▸ WORK INSTRUCTION: Go line by line through the entries and show those that hold the string "right".

RECORDS START

Lemma advance_guarded (E : env) {R : Type} (p : prog R) (w : world) :
  guarded p ->
  let '(p', w', t) := advance E p w in phase_step w p' w' t.
Proof.
  revert w. induction p as [r|e|A o k IH]; intros w Hp; cbn [advance].
  - left. by repeat split.
  - left. by repeat split.
  - destruct (suspends o); [left; by repeat split|].
    simpl in Hp.
    pose proof (perform_neither E o w) as Hn.
    pose proof (perform_finishes E o w) as Hf.
    destruct (phase_of o); [| done |].
    + destruct (perform E o w) as [[a w1] t1]. simpl in Hf. rewrite (Hf eq_refl).
      destruct (advance E (k a) w1) as [[p' w2] t2].
      right. by exists [], t2.
    + destruct (perform E o w) as [[a w1] t1]. simpl in Hn.
      destruct (Hn eq_refl) as [Hq Hh]. specialize (IH a w1 (Hp a)).
      destruct (advance E (k a) w1) as [[p' w2] t2].
      by eapply phase_step_after.
Qed.

Lemma resume_guarded (E : env) {R : Type} (p : prog R) (w : world) :
  guarded p ->
  let '(p', w', t) := resume E p w in phase_step w p' w' t.
Proof.
  intros Hp. destruct p as [r|e|A o k]; cbn [resume].
  - left. by repeat split.
  - left. by repeat split.
  - simpl in Hp.
    pose proof (perform_neither E o w) as Hn.
    pose proof (perform_finishes E o w) as Hf.
    destruct (phase_of o); [| done |].
    + destruct (perform E o w) as [[a w1] t1]. simpl in Hf. rewrite (Hf eq_refl).
      destruct (advance E (k a) w1) as [[p' w2] t2].
      right. by exists [], t2.
    + destruct (perform E o w) as [[a w1] t1]. simpl in Hn.
      destruct (Hn eq_refl) as [Hq Hh].
      pose proof (advance_guarded E (k a) w1 (Hp a)) as Ha.
      destruct (advance E (k a) w1) as [[p' w2] t2].
      by eapply phase_step_after.
Qed.

Lemma ordered_from_true (J : list (actor * event)) : ordered_from true J.
Proof. induction J as [|x J IH]; simpl; [done|]. by split. Qed.

Lemma finished_app (J T : list (actor * event)) :
  finished (J ++ T) = finished J || finished T.
Proof. apply existsb_app. Qed.

Lemma ordered_from_app (b : bool) (J T : list (actor * event)) :
  ordered_from b (J ++ T) <->
  ordered_from b J /\ ordered_from (b || finished J) T.
Proof.
  revert b. induction J as [|x J IH]; intros b; simpl.
  - rewrite orb_false_r. tauto.
  - rewrite IH, orb_assoc. tauto.
Qed.

Lemma ordered_from_early (b : bool) (t : list event) :
  Forall early t ->
  ordered_from b (tag Main t) /\ finished (tag Main t) = false.
Proof.
  revert b. induction t as [|ev t IH]; intros b Ht; [done|].
  apply Forall_cons in Ht as [[Hr Hc] Ht]. simpl.
  destruct (IH (b || is_finished (Main, ev)) Ht) as [IH1 IH2].
  split; [split; [by rewrite Hr|done]|].
  rewrite IH2, orb_false_r. exact Hc.
Qed.

Lemma ordered_from_split (b : bool) (l1 l2 : list (actor * event))
    (x : actor * event) :
  ordered_from b (l1 ++ x :: l2) -> is_live x = true ->
  b = true \/ finished l1 = true.
Proof.
  rewrite ordered_from_app. simpl. intros (_ & Hx & _) Hlive.
  apply Hx in Hlive. apply orb_true_iff in Hlive. tauto.
Qed.

Lemma finished_elem_of (J : list (actor * event)) :
  finished J = true -> (Main, EvPrint LogFinishedOld) ∈ J.
Proof.
  unfold finished. rewrite existsb_exists. intros ([a ev] & Hin & Hx).
  apply list_elem_of_In in Hin.
  destruct a; [|done]. destruct ev; try done. by destruct l.
Qed.

Lemma backlog_inv_boot (V : list string) :
  backlog_inv (boot (run V) fresh_world).
Proof.
  split; simpl; [done|]. right. split; [apply guarded_run|done].
Qed.

(** Once the closing line is in the journal, anything may follow. *)
Lemma backlog_inv_finished (s : system) (w' : world) (p' : prog unit)
    (ts : list task) (T : list (actor * event)) :
  backlog_inv s -> finished (journal s) = true ->
  backlog_inv {| shared := w'; main := p'; tasks := ts;
                 journal := journal s ++ T |}.
Proof.
  intros [Ho _] Hf. split; simpl.
  - apply ordered_from_app. split; [done|]. rewrite Hf. apply ordered_from_true.
  - left. by rewrite finished_app, Hf.
Qed.

Lemma backlog_inv_step (E : env) (M : manager) (s : system) (st : step) :
  backlog_inv s -> backlog_inv (sys_step E M s st).
Proof.
  intros Hinv. destruct st as [|i|c m]; unfold sys_step.
  - destruct (inv_phase _ Hinv) as [Hf|(Hg & Hh & Ht)].
    + destruct (resume E (main s) (shared s)) as [[p' w'] t].
      by apply backlog_inv_finished.
    + pose proof (resume_guarded E (main s) (shared s) Hg) as Hstep.
      destruct (resume E (main s) (shared s)) as [[p' w'] t].
      destruct Hstep as [(Hq & Hh' & Hg')|(t1 & t2 & -> & Hq)].
      * destruct (ordered_from_early (false || finished (journal s)) t Hq)
          as [Ho Hnf].
        split; simpl.
        -- apply ordered_from_app. split; [apply (inv_ordered _ Hinv)|done].
        -- right. split; [done|]. split; [congruence|done].
      * split; simpl.
        -- apply ordered_from_app. split; [apply (inv_ordered _ Hinv)|].
           unfold tag. rewrite map_app. apply ordered_from_app.
           split; [by apply ordered_from_early|].
           simpl. split; [done|]. rewrite orb_true_r. apply ordered_from_true.
        -- left. unfold tag. rewrite finished_app, map_app, finished_app. simpl.
           by rewrite !orb_true_r.
  - destruct (tasks s !! i) as [tk|] eqn:Hi; [|done].
    destruct (inv_phase _ Hinv) as [Hf|(_ & _ & Ht)].
    + destruct (resume E (task_prog tk) (shared s)) as [[p' w'] t].
      by apply backlog_inv_finished.
    + by rewrite Ht in Hi.
  - destruct (inv_phase _ Hinv) as [Hf|(Hg & Hh & Ht)].
    + split; simpl; [apply (inv_ordered _ Hinv)|by left].
    + split; simpl; [apply (inv_ordered _ Hinv)|]. right.
      split; [done|]. split; [done|]. unfold spawned. by rewrite Hh, Ht.
Qed.

Lemma backlog_inv_schedule (E : env) (M : manager) (sched : list step)
    (s : system) :
  backlog_inv s -> backlog_inv (run_schedule E M sched s).
Proof.
  revert s. induction sched as [|st sched IH]; intros s Hinv; [done|].
  simpl. by apply IH, backlog_inv_step.
Qed.

(** C5. The backlog pass comes before anything live.  From the start of
    the process, whatever the network does and in whatever order the
    event loop resumes the coroutines and takes in new messages: every
    registration of a message handler and every action of an invocation
    of a handler (its jitter sleep included, so every dispatch of a
    message seen live) stands in the journal after the line that closes
    the backlog pass. *)
Theorem backlog_before_live (E : env) (M : manager) (V : list string)
    (sched : list step) (l1 l2 : list (actor * event)) (x : actor * event) :
  journal (run_schedule E M sched (boot (run V) fresh_world)) = l1 ++ x :: l2 ->
  is_live x = true ->
  (Main, EvPrint LogFinishedOld) ∈ l1.
Proof.
  intros HJ Hlive.
  pose proof (backlog_inv_schedule E M sched _ (backlog_inv_boot V)) as Hinv.
  pose proof (inv_ordered _ Hinv) as Ho. rewrite HJ in Ho.
  destruct (ordered_from_split false l1 l2 x Ho Hlive) as [Hb|Hf]; [done|].
  by apply finished_elem_of.
Qed.

Lemma backlog_before_live_witness :
  let l1 := [(Main, EvPrint LogProcessingOld);
             (Main, EvGetChatHistory "A" (Some (-100)) 100);
             (Main, EvPrint LogFinishedOld);
             (Main, EvOnMessage "A" (Some (-100)));
             (Main, EvOnMessage "B" (Some (-100)));
             (Main, EvPrint LogRunning);
             (Main, EvPrint LogPressCtrlC)] in
  let x := (Handler 0, EvSleep (Uniform 1 3)) in
  let l2 := [(Handler 0, EvMark 101);
             (Handler 1, EvSleep (Uniform 1 3));
             (Handler 0, EvSend "A" (Some (-100)) 101 "+1" None)] in
  journal (run_schedule two_accounts_env (manager_of ["A"; "B"] ["+1"; "fire"])
             same_message_twice (boot (run ["+1"; "fire"]) fresh_world))
    = l1 ++ x :: l2
  /\ is_live x = true
  /\ (Main, EvPrint LogFinishedOld) ∈ l1.
Proof.
  intros l1 x l2.
  assert (journal (run_schedule two_accounts_env
                     (manager_of ["A"; "B"] ["+1"; "fire"])
                     same_message_twice (boot (run ["+1"; "fire"]) fresh_world))
          = l1 ++ x :: l2) as HJ by (vm_compute; reflexivity).
  split; [exact HJ|]. split; [reflexivity|].
  exact (backlog_before_live two_accounts_env
           (manager_of ["A"; "B"] ["+1"; "fire"]) ["+1"; "fire"]
           same_message_twice l1 l2 x HJ eq_refl).
Defined.

(** * The bootstrap and its place in [run] *)

Set Warnings "-clear-no-such-hyp".

(** ** The bootstrap: composing steps *)

Lemma triple_ret {R : Type} (P : boot_state -> list boot_event -> Prop) (r : R)
    (Q : result R -> boot_state -> list boot_event -> Prop) :
  (forall s T, P s T -> Q (Normal r) s T) -> triple P (bret r) Q.
Proof. intros H s T HP. simpl. rewrite app_nil_r. by apply H. Qed.

Lemma triple_bind {R S : Type} (P : boot_state -> list boot_event -> Prop)
    (p : setup R) (Q1 : result R -> boot_state -> list boot_event -> Prop)
    (f : R -> setup S) (Q2 : result S -> boot_state -> list boot_event -> Prop) :
  triple P p Q1 ->
  (forall r, triple (Q1 (Normal r)) (f r) Q2) ->
  (forall e s T, Q1 (Raised e) s T -> Q2 (Raised e) s T) ->
  triple P (bbind p f) Q2.
Proof.
  intros Hp Hf He s T HP. unfold bbind. specialize (Hp s T HP).
  destruct (p s) as [[[r|e] s1] t1].
  - specialize (Hf r s1 (T ++ t1) Hp).
    destruct (f r s1) as [[r2 s2] t2]. by rewrite app_assoc.
  - by apply He.
Qed.

Lemma triple_print (P : boot_state -> list boot_event -> Prop) (l : boot_log)
    (Q : result unit -> boot_state -> list boot_event -> Prop) :
  (forall s T, P s T -> Q (Normal tt) s (T ++ [BPrint l])) ->
  triple P (bprint l) Q.
Proof. intros H s T HP. simpl. by apply H. Qed.

Lemma started_app (T1 T2 : list boot_event) :
  started (T1 ++ T2) = started T1 ++ started T2.
Proof. apply omap_app. Qed.

Lemma channels_app (T1 T2 : list boot_event) :
  channels (T1 ++ T2) = channels T1 ++ channels T2.
Proof. apply omap_app. Qed.

Lemma logins_app (T1 T2 : list boot_event) :
  logins (T1 ++ T2) = logins T1 ++ logins T2.
Proof. apply omap_app. Qed.

Lemma failures_app (T1 T2 : list boot_event) :
  failures (T1 ++ T2) = failures T1 ++ failures T2.
Proof. apply omap_app. Qed.

(** ** Resolving the channel *)

(** [get_channel_id] leaves the manager as it is and logs no session in. *)
Lemma get_channel_id_frame (B : bootstrap) (c : client) (s : boot_state) :
  let '(r, s', t) := get_channel_id B c s in
  s' = s /\ started t = [] /\ channels t = [] /\ logins t = []
  /\ (forall e, r <> Raised (Error e))
  /\ (forall e, r = Raised e -> exists h, t = [BGetChat c h (Some e)])
  /\ failures t = [].
Proof.
  unfold get_channel_id, btry_except, bbind, get_chat, int_channel, bprint, bret, braise.
  destruct (channel B) as [h|].
  - destruct (String.prefix "@" h).
    + destruct (get_chat_result B c h) as [id|[e| |]]; split_and!; try done;
        intros e' He'; injection He' as <-; by exists h.
    + destruct (int_of_channel B) as [z|e]; by split_and!.
  - destruct (int_of_channel B) as [z|e]; by split_and!.
Qed.

(** X4. [get_channel_id] contains every error: it never raises an
    [Exception]; it returns [None] exactly when it has printed the error
    of the resolution; and it asks the network about the channel only
    when the configured channel is a string that starts with [@] (for
    any other value the result is [int(self.channel)], with no call). *)
Theorem get_channel_id_contains_errors (B : bootstrap) (c : client)
    (s : boot_state) :
  let '(r, s', t) := get_channel_id B c s in
  s' = s
  /\ (forall e, r <> Raised (Error e))
  /\ (r = Normal None <-> exists e, BPrint (BLogResolveError e) ∈ t)
  /\ match channel B with
     | ChanStr h =>
         if String.prefix "@" h
         then exists f, t = [BGetChat c h f]
                        \/ exists e, t = [BGetChat c h f; BPrint (BLogResolveError e)]
         else forall c' h' f, BGetChat c' h' f ∉ t
     | ChanNonStr => forall c' h' f, BGetChat c' h' f ∉ t
     end
  /\ ((forall h, channel B = ChanStr h -> String.prefix "@" h = false) ->
      match int_of_channel B with
      | inl z => r = Normal (Some z) /\ t = []
      | inr e => r = Normal None /\ t = [BPrint (BLogResolveError e)]
      end).
Proof.
  unfold get_channel_id, btry_except, bbind, get_chat, int_channel, bprint, bret, braise.
  destruct (channel B) as [h|].
  - destruct (String.prefix "@" h) eqn:Hh.
    + destruct (get_chat_result B c h) as [id|[e| |]]; cbn;
        (split_and!; try done;
         [ repeat setoid_rewrite elem_of_cons; setoid_rewrite elem_of_nil;
           naive_solver
         | eexists; (by left) || (right; by eexists)
         | intros H; by rewrite (H h eq_refl) in Hh ]).
    + destruct (int_of_channel B) as [z|e]; cbn;
        (split_and!; try done;
         repeat setoid_rewrite elem_of_cons; try setoid_rewrite elem_of_nil;
         naive_solver).
  - destruct (int_of_channel B) as [z|e]; cbn;
      (split_and!; try done;
       repeat setoid_rewrite elem_of_cons; try setoid_rewrite elem_of_nil;
       naive_solver).
Qed.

RECORDS END

▸ REPLY TO THE TASK:
      right. by exists [], t2.
      right. by exists [], t2.
  split; simpl; [done|]. right. split; [apply guarded_run|done].
        -- right. split; [done|]. split; [congruence|done].
    + split; simpl; [apply (inv_ordered _ Hinv)|]. right.
         | eexists; (by left) || (right; by eexists)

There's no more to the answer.